Defenders is a menu-driven, turn-based affair that does have a bit of a learning curve with its combat system. While I have no issues at all with adventures that feature random battles, I do take umbrage (UMBRAGE, I TELL YOU!) with just how cryptic Defenders is about, well… everything. Most notable is the way that Defenders executes its battles. To the unaware, such as those who bought a loose cartridge and haven’t read up on the game, combat appears to be random, with characters and enemies attacking multiple times in a round or sometimes not at all. The reality is that attacks are based on speed, meaning that faster characters can often attack more than once in a single round, while slower party members – such as the one trying to heal –  or enemies may not get to act at all. This mechanic forces players to completely ignore the typical “one side goes first” element on which the majority of console RPGs are so dependent and change their entire battle strategy. This also makes grinding early on much harder than it should be, since I’m sure that many players aren’t aware of the role speed plays. Many will wonder why the Prince takes so long to attack, while characters like Saleem and the Genie can act multiple times before he does. Considering how challenging boss battles can be (multiple fights in a row without a chance to rest are a common occurrence), things can get frustrating quickly if players are not prepared.

Another example of how cryptic things can be is in the item menu. Item functions are not identified at all, so unless you have the manual or a FAQ handy, you won’t know what a barrel does or what the difference between Snake Act and Worm Act is. The Internet makes this an easily-remedied problem, but it’s not really fun to play  a handheld game and have to be – initially, at least – looking up what each item does. At the very least, the in-game stores should provide a description. Thankfully, there aren’t all that many items overall, and after a few hours one becomes familiar with their functions.

It may sound like I’m a bit sour on Defenders of Oasis, but I’m really not. It’s important to remember that one must be very patient with old school RPGs, as each has its own quirks and (often expletive-inducing) problems. I’ve managed to overcome most of these issues with some dedicated grinding and online orientation. In all honesty, I shouldn’t have found myself such a position, even with a turn-based title. Some might call the game’s lack of explanation for basic functions an example of old school challenge, but I find it just to be just a poor design choice. Without a manual or FAQ, most players will jump in blindly, and will be under the initial impression that battle make zero sense and without any idea what their items do. As I said, this stops being a factor with time, so I recommend that gamers looking to try out Defenders actually do a bit of reading beforehand. It will make for MUCH better first impression.
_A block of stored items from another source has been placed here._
(* ===== verification/Grpc.v ===== *)
(** * The Connect/gRPC transport

    [internal/transport/grpcconnect]: the scopes of the procedures and the
    authentication of a call, the mapping of errors and records, the handlers and
    the streaming of a result. The Connect library is not modelled: a call is its
    procedure, its headers and its message ([Messages]), and an answer is a message
    or an error with a code. *)

From S2P Require Import Prelude Domain Utf8 SqlGuard Authn Lifecycle Config MetaStore Prog ManagerState.
From S2P Require Import Manager World Submission Service RateLimit Rest Messages.
Import Config.

Open Scope dbb_scope.

(** ** Scopes *)

Definition procedureScopes : gmap string Scope :=
  {[ "StartQuery" := ScopeWrite; "StopQuery" := ScopeWrite;
     "GetQueryStatus" := ScopeRead; "GetQueryStats" := ScopeRead;
     "DownloadResult" := ScopeRead; "ListDatabases" := ScopeRead;
     "WatchQuery" := ScopeRead; "ReloadConfig" := ScopeAdmin;
     "CanIBeStopped" := ScopeAdmin ]}.

Definition slash : Ascii.ascii := Ascii.ascii_of_nat 47.

(** The name after the last slash. *)
Definition procedure_name (procedure : string) : string :=
  match last_index_byte slash procedure with
  | Some i => string_drop (i + 1) procedure
  | None => procedure
  end.

Definition ScopeForProcedure (procedure : string) : Scope :=
  default ScopeAdmin (procedureScopes !! procedure_name procedure).

(** ** Errors *)

Inductive Code :=
| CodeInvalidArgument | CodeNotFound | CodeUnavailable | CodeResourceExhausted | CodeInternal
| CodeUnauthenticated | CodePermissionDenied | CodeUnimplemented.

Record rpc_error := mkRpcError { rpc_code : Code; rpc_message : string }.

Definition connectError (e : error) : rpc_error :=
  if is_validation e then mkRpcError CodeInvalidArgument (Error e)
  else if is_not_found_type e || is_ErrNotFound e then mkRpcError CodeNotFound "not found"
  else if is_draining e || is_unavailable e then mkRpcError CodeUnavailable (Error e)
  else if is_exhausted e then mkRpcError CodeResourceExhausted (Error e)
  else mkRpcError CodeInternal "internal error".

(** ** Interceptors *)

Definition check (a : Authenticator) (authorization procedure : string) : rpc_error + Identity :=
  match Authenticate a (BearerToken authorization) with
  | Err _ => inl (mkRpcError CodeUnauthenticated (Error ErrUnauthenticated))
  | Ok id =>
      if negb (Has id (ScopeForProcedure procedure))
      then inl (mkRpcError CodePermissionDenied (Error ErrForbidden))
      else inr id
  end.

(** An inbound call, unary or streaming. *)
Definition intercept {R} (a : Authenticator) (authorization procedure : string)
  (next : option Identity -> M (rpc_error + R)) : M (rpc_error + R) :=
  match check a authorization procedure with
  | inl e => Ret (inl e)
  | inr id => next (Some id)
  end.

(** The caller a call is counted against. *)
Definition rpc_key (peerAddr : string) : string := "addr:" +:+ peerAddr.

Definition rate_limited {R} (allowed : bool) (next : M (rpc_error + R)) : M (rpc_error + R) :=
  if allowed then next else Ret (inl (mkRpcError CodeResourceExhausted "rate limit exceeded")).
Lemma rpc_gated_witness :
  exists r, demo_out = Replied MStopQuery r /\ refused CodePermissionDenied (Error ErrForbidden) r [].
Proof.
  exact (rpc_gated UnimplementedQueryServiceHandler (Some passing) (fun _ => true) demo_auth _ _ _ demo_msg _ _
    ltac:(intros i [= <-]; exact passing_observes) demo_refused).
Defined.

Definition demo_ev (s : QueryState) : QueryEvent := mkEvent "q" s zero_stats None.

Lemma watch_forwards_witness :
  exists evs rest, [Event (demo_ev StateRunning); Event (demo_ev StateSucceeded); ChannelClosed] = map Event evs ++ rest /\
    map watch_response [demo_ev StateRunning; demo_ev StateSucceeded] = map watch_response evs.
Proof.
  destruct (watch_forwards [Event (demo_ev StateRunning); Event (demo_ev StateSucceeded); ChannelClosed] (fun _ => None) _ _ eq_refl)
    as (evs & rest & Hs & Hm & _).
  exists evs, rest. exact (conj Hs Hm).
Defined.
(** * TomoX order-book state: dump of the ask and bid tries

    Shallow embedding of [tomox/tomox_state/dump.go], of the ordered trie
    exercised by [tomox/tomox_state/tomox_trie_test.go], of the delete
    contract of [tomox/interfaces.go] and of the order entry points of
    [les/api_backend.go].

    Conventions: a [*big.Int] is a [Z]; a [common.Hash] (32 bytes) is the
    [Z] it denotes in big-endian, [0 <= h < 2^256]; a [[]byte] is a
    [list byte]; a Go map used as a dictionary is a [gmap]. *)

From Stdlib Require Import ZArith Lia.
From Stdlib Require Import Strings.Byte Strings.Ascii Strings.String DecimalString.
From stdpp Require Import base option list sorting gmap fin_maps strings.

Local Open Scope Z_scope.

Abbreviation bytes := (list byte).

(** ** Byte strings and big integers *)

(** [math/big]: [Int.SetBytes] reads a big-endian unsigned integer;
    the nil slice gives 0. *)
Definition SetBytes (buf : bytes) : Z :=
  fold_left (fun acc b => acc * 256 + Z.of_N (Byte.to_N b)) buf 0.

Definition HashLength : nat := 32.

(** [common.BytesToHash]: the slice is cropped from the left when it is
    longer than [HashLength] and left-padded with zeros otherwise. *)
Definition BytesToHash (b : bytes) : Z :=
  SetBytes (drop (length b - HashLength) b).

Definition byte_of (x : Z) : byte := default x00 (Byte.of_N (Z.to_N x)).

(** The [n] low bytes of [x], most significant first. *)
Fixpoint fixed_be (n : nat) (x : Z) : bytes :=
  match n with
  | O => []
  | S n' => fixed_be n' (x / 256) ++ [byte_of (x mod 256)]
  end.

Fixpoint strip_zeros (b : bytes) : bytes :=
  match b with
  | x00 :: b' => strip_zeros b'
  | _ => b
  end.
Definition set_id (p : Part) (i : string) : Part :=
  mkPart (Some i) (part_elements p).

Definition Part_insert (offset : Q) (e : PartElement) (p : Part) : Part :=
  mkPart (part_id p) (insert part_sortOrder offset e (part_elements p)).

Definition Part_append (e : PartElement) (p : Part) : Part :=
  mkPart (part_id p) (append part_sortOrder part_duration e (part_elements p)).

(** [part.recurse().notes]: the notes and chords of the part and of
    its measures in document order, each with its offset in the stream
    that holds it. *)
Definition recurse_notes (p : Part) : list (Q * GeneralNote) :=
  flat_map (fun x =>
              match snd x with
              | PInstrument _ => []
              | PNote g => [(fst x, g)]
              | PMeasure m => measure_elements m
              end) (part_elements p).

Record Metadata : Type := mkMetadata {
  title : string;
  composer : string
}.

Inductive ScoreElement : Type :=
| SMetronomeMark (number : Z)
| SPart (p : Part).

Definition score_sortOrder (e : ScoreElement) : Z :=
  match e with
  | SMetronomeMark _ => 1
  | SPart _ => -20
  end.

Record Score : Type := mkScore {
  metadata : option Metadata;
  score_elements : list (Q * ScoreElement)
}.

Definition Score_insert (offset : Q) (e : ScoreElement) (s : Score) : Score :=
  mkScore (metadata s) (insert score_sortOrder offset e (score_elements s)).

(** The tempo markers of a score with their offsets. *)
Definition tempo_marks (s : Score) : list (Q * Z) :=
  flat_map (fun x =>
              match snd x with
              | SMetronomeMark n => [(fst x, n)]
              | SPart _ => []
              end) (score_elements s).
(** * The movie-review model runner of the DIANNA text tutorials

    Both tutorial notebooks ([tutorials/lime_text.ipynb] and
    [tutorials/rise_text.ipynb]) define a class [MovieReviewsModelRunner]
    whose [__call__] turns raw sentences into a two-column score matrix.
    This development embeds both versions of [__call__] and states the
    properties of the specification about them.

    Conventions of the embedding.
    - Python [int] is [Z]; the exact-arithmetic reading of a Python
      [float] is [R], and an array holds real numbers.  The dtype of an
      array and the rounding of its arithmetic are the subject of the
      module [floating] only, which redoes the last lines of [__call__]
      with IEEE 754 numbers.
    - [self.vocab.stoi] is a plain [dict] from token to index: a
      [gmap string Z].  Subscripting a missing key raises [KeyError].
    - The tokenizer and the scoring function are callables supplied from
      outside.  A Python callable may answer differently on every call, so
      each one is modelled as a function of the arguments of its own
      earlier calls and of the present argument.  Both always answer here:
      [__call__] has no [try], so an exception raised inside one of them
      would leave [__call__] as it is, and no statement below is about
      such a call.
    - A call runs in a [world]: the adapter object [self] together with a
      log of every invocation of the tokenizer, of the vocabulary and of
      the scoring function.  Exceptions are explicit outcomes. *)

From Stdlib Require Import ZArith List Lia Reals Lra.
From Stdlib Require Import QArith.
From Stdlib Require SpecFloat.
From stdpp Require Import base option list gmap strings.

Local Open Scope string_scope.
Local Open Scope list_scope.

(** ** Outcomes and exceptions *)

Inductive exn : Type :=
  | KeyError (key : string)
  | ValueError
  | IndexError
  | TypeError.

Inductive outcome (A : Type) : Type :=
  | Ok (a : A)
  | Raise (e : exn).

Arguments Ok {A} a.
Arguments Raise {A} e.

(** ** Arrays

    The two-dimensional arrays of the program: the logits returned by the
    scoring function and the score matrix returned by [__call__].  The
    shape is kept next to the rows, so that a 0×2 array differs from a
    0×1 array.  A one-dimensional array is a [list R]. *)

Record ndarray : Type := NdArray {
  shape : nat * nat;
  rows : list (list R)
}.

(** [np.array(l)] for a Python list [l] of one-dimensional arrays; the
    lengths must agree.  (The program only builds such an array from the
    two-element list [[negativity, positivity]].) *)
Definition np_array (l : list (list R)) : outcome ndarray :=
  let n := length (hd [] l) in
  if forallb (fun r => Nat.eqb (length r) n) l
  then Ok (NdArray (length l, n) l)
  else Raise ValueError.

(** The [j]-th column of the rows. *)
Definition column (j : nat) (rs : list (list R)) : list R :=
  map (fun r => nth j r 0%R) rs.

(** [np.transpose(a)] of a two-dimensional array. *)
Definition transpose (a : ndarray) : ndarray :=
  NdArray (snd (shape a), fst (shape a))
          (map (fun j => column j (rows a)) (seq 0 (snd (shape a)))).

(** [np.transpose(l)] of a Python list: converted to an array first. *)
Definition np_transpose (l : list (list R)) : outcome ndarray :=
  match np_array l with
  | Ok a => Ok (transpose a)
  | Raise e => Raise e
  end.

(** [np.apply_along_axis(f, 1, a)]: [f] is applied to every row.  NumPy
    refuses an array without rows ("Cannot apply_along_axis when any
    iteration dimensions are 0"). *)
Definition np_apply_along_axis_1 (f : list R -> list R) (a : ndarray)
  : outcome ndarray :=
  match fst (shape a) with
  | O => Raise ValueError
  | S _ =>
      let rs := map f (rows a) in
      Ok (NdArray (fst (shape a), length (hd [] rs)) rs)
  end.

(** [a[:, j]]: column [j] as a one-dimensional array. *)
Definition np_index_column (a : ndarray) (j : nat) : outcome (list R) :=
  if Nat.ltb j (snd (shape a)) then Ok (column j (rows a))
  else Raise IndexError.

(** [float(a)]: only an array with exactly one element converts. *)
Definition np_float (a : ndarray) : outcome R :=
  match rows a with
  | [[x]] => Ok x
  | _ => Raise TypeError
  end.

(** [1 - a] on a one-dimensional array. *)
Definition one_minus (a : list R) : list R :=
  map (fun p => (1 - p)%R) a.

(** The array is what its shape says. *)
Definition well_shaped (a : ndarray) : Prop :=
  length (rows a) = fst (shape a) /\
  Forall (fun r => length r = snd (shape a)) (rows a).

(** ** The adapter object and the world of a call *)

(** The four attributes that [__init__] sets.  [vocab] stands for
    [self.vocab.stoi], the one part of the vocabulary object that
    [__call__] looks at.  [run_model] and [tokenizer] take the arguments
    of their earlier calls, oldest first, before the present argument. *)
Record MovieReviewsModelRunner : Type := {
  run_model : list (list (list Z)) -> list (list Z) -> ndarray;
  vocab : gmap string Z;
  max_filter_size : Z;
  tokenizer : list string -> string -> list string
}.

(** An access to [self.vocab.stoi]: a membership test or a subscript. *)
Inductive vocab_access : Type :=
  | Contains (token : string)
  | GetItem (token : string).

Record world : Type := World {
  self : MovieReviewsModelRunner;
  tokenizer_calls : list string;
  vocab_accesses : list vocab_access;
  run_model_calls : list (list (list Z))
}.

(** Computations: read and extend the world, return or raise. *)
Definition M (A : Type) : Type := world -> outcome A * world.

#[export] Instance M_ret : MRet M := fun A (a : A) w => (Ok a, w).

#[export] Instance M_bind : MBind M := fun A B (f : A -> M B) (m : M A) w =>
  match m w with
  | (Ok a, w') => f a w'
  | (Raise e, w') => (Raise e, w')
  end.

(** A step that does not touch the world (the NumPy operations). *)
Definition lift {A : Type} (o : outcome A) : M A := fun w => (o, w).

(** [self.max_filter_size] *)
Definition get_max_filter_size : M Z :=
  fun w => (Ok (max_filter_size (self w)), w).

(** [self.tokenizer(sentence)] *)
Definition call_tokenizer (sentence : string) : M (list string) :=
  fun w =>
    (Ok (tokenizer (self w) (tokenizer_calls w) sentence),
     World (self w) (tokenizer_calls w ++ [sentence])
           (vocab_accesses w) (run_model_calls w)).

(** [token in self.vocab.stoi] *)
Definition stoi_contains (token : string) : M bool :=
  fun w =>
    (Ok (bool_decide (is_Some (vocab (self w) !! token))),
     World (self w) (tokenizer_calls w)
           (vocab_accesses w ++ [Contains token]) (run_model_calls w)).

(** [self.vocab.stoi[token]] *)
Definition stoi_getitem (token : string) : M Z :=
  fun w =>
    (match vocab (self w) !! token with
     | Some i => Ok i
     | None => Raise (KeyError token)
     end,
     World (self w) (tokenizer_calls w)
           (vocab_accesses w ++ [GetItem token]) (run_model_calls w)).

(** [self.run_model(batch)] *)
Definition call_run_model (batch : list (list Z)) : M ndarray :=
  fun w =>
    (Ok (run_model (self w) (run_model_calls w) batch),
     World (self w) (tokenizer_calls w) (vocab_accesses w)
           (run_model_calls w ++ [batch])).

(** ** The body of [__call__] *)

(** [sentences] is either one [str] or a sequence of them. *)
Inductive sentences_arg : Type :=
  | Str (s : string)
  | Seq (l : list string).

(** [if isinstance(sentences, str): sentences = [sentences]] *)
Definition ensure_batch_axis (sentences : sentences_arg) : list string :=
  match sentences with
  | Str s => [s]
  | Seq l => l
  end.

(** [if len(tokens) < self.max_filter_size:
        tokens += ['<pad>'] * (self.max_filter_size - len(tokens))] *)
Definition pad_tokens (mfs : Z) (tokens : list string) : list string :=
  if (Z.of_nat (length tokens) <? mfs)%Z
  then tokens ++ replicate (Z.to_nat (mfs - Z.of_nat (length tokens))) "<pad>"
  else tokens.

(** [[self.vocab.stoi[token] if token in self.vocab.stoi
      else self.vocab.stoi['<unk>'] for token in tokens]] *)
Fixpoint numericalize (tokens : list string) : M (list Z) :=
  match tokens with
  | [] => mret []
  | token :: rest =>
      known ← stoi_contains token;
      i ← (if known : bool then stoi_getitem token else stoi_getitem "<unk>");
      ids ← numericalize rest;
      mret (i :: ids)
  end.

(** The first half of the loop body, which the two notebooks share word
    for word: tokenize, pad to the minimum length, numericalize. *)
Definition tokens_numerical (sentence : string) : M (list Z) :=
  tokens ← call_tokenizer sentence;
  mfs ← get_max_filter_size;
  numericalize (pad_tokens mfs tokens).

(** [from scipy.special import expit as sigmoid]: a function on floats
    that NumPy applies to an array element by element.  It is a parameter
    of everything below. *)
Section Sigmoid.

Variable sigmoid : R -> R.

Definition sigmoid_1d (a : list R) : list R := map sigmoid a.

Definition sigmoid_2d (a : ndarray) : ndarray :=
  NdArray (shape a) (map sigmoid_1d (rows a)).

End Sigmoid.

(** The last three lines of both versions:
    [negativity = 1 - positivity;
     return np.transpose([negativity, positivity])] *)
Definition two_classes (positivity : list R) : M ndarray :=
  let negativity := one_minus positivity in
  lift (np_transpose [negativity; positivity]).

(** *** [tutorials/lime_text.ipynb]: one scoring call on the batch *)
Module lime_text.
Section Runner.

Variable sigmoid : R -> R.

(** [tokenized_sentences = []; for sentence in sentences: ...
     tokenized_sentences.append(tokens_numerical)] *)
Fixpoint loop (sentences : list string)
    (tokenized_sentences : list (list Z)) : M (list (list Z)) :=
  match sentences with
  | [] => mret tokenized_sentences
  | sentence :: rest =>
      nums ← tokens_numerical sentence;
      loop rest (tokenized_sentences ++ [nums])
  end.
Aside from this minor quibble, Defenders of Oasis is actually a very solid entry on the Game Gear. Looking at the whole package, I do admit that the game has more virtues than it does flaws. Again the presentation is excellent, and the quest is an interesting one. The characters are diverse, and there is a wide variety in the locals to explore. If the odd combat system and need for grinding isn’t a deal-breaker, than I would definitely consider this a worthy addition to any Game Gear owner’s library.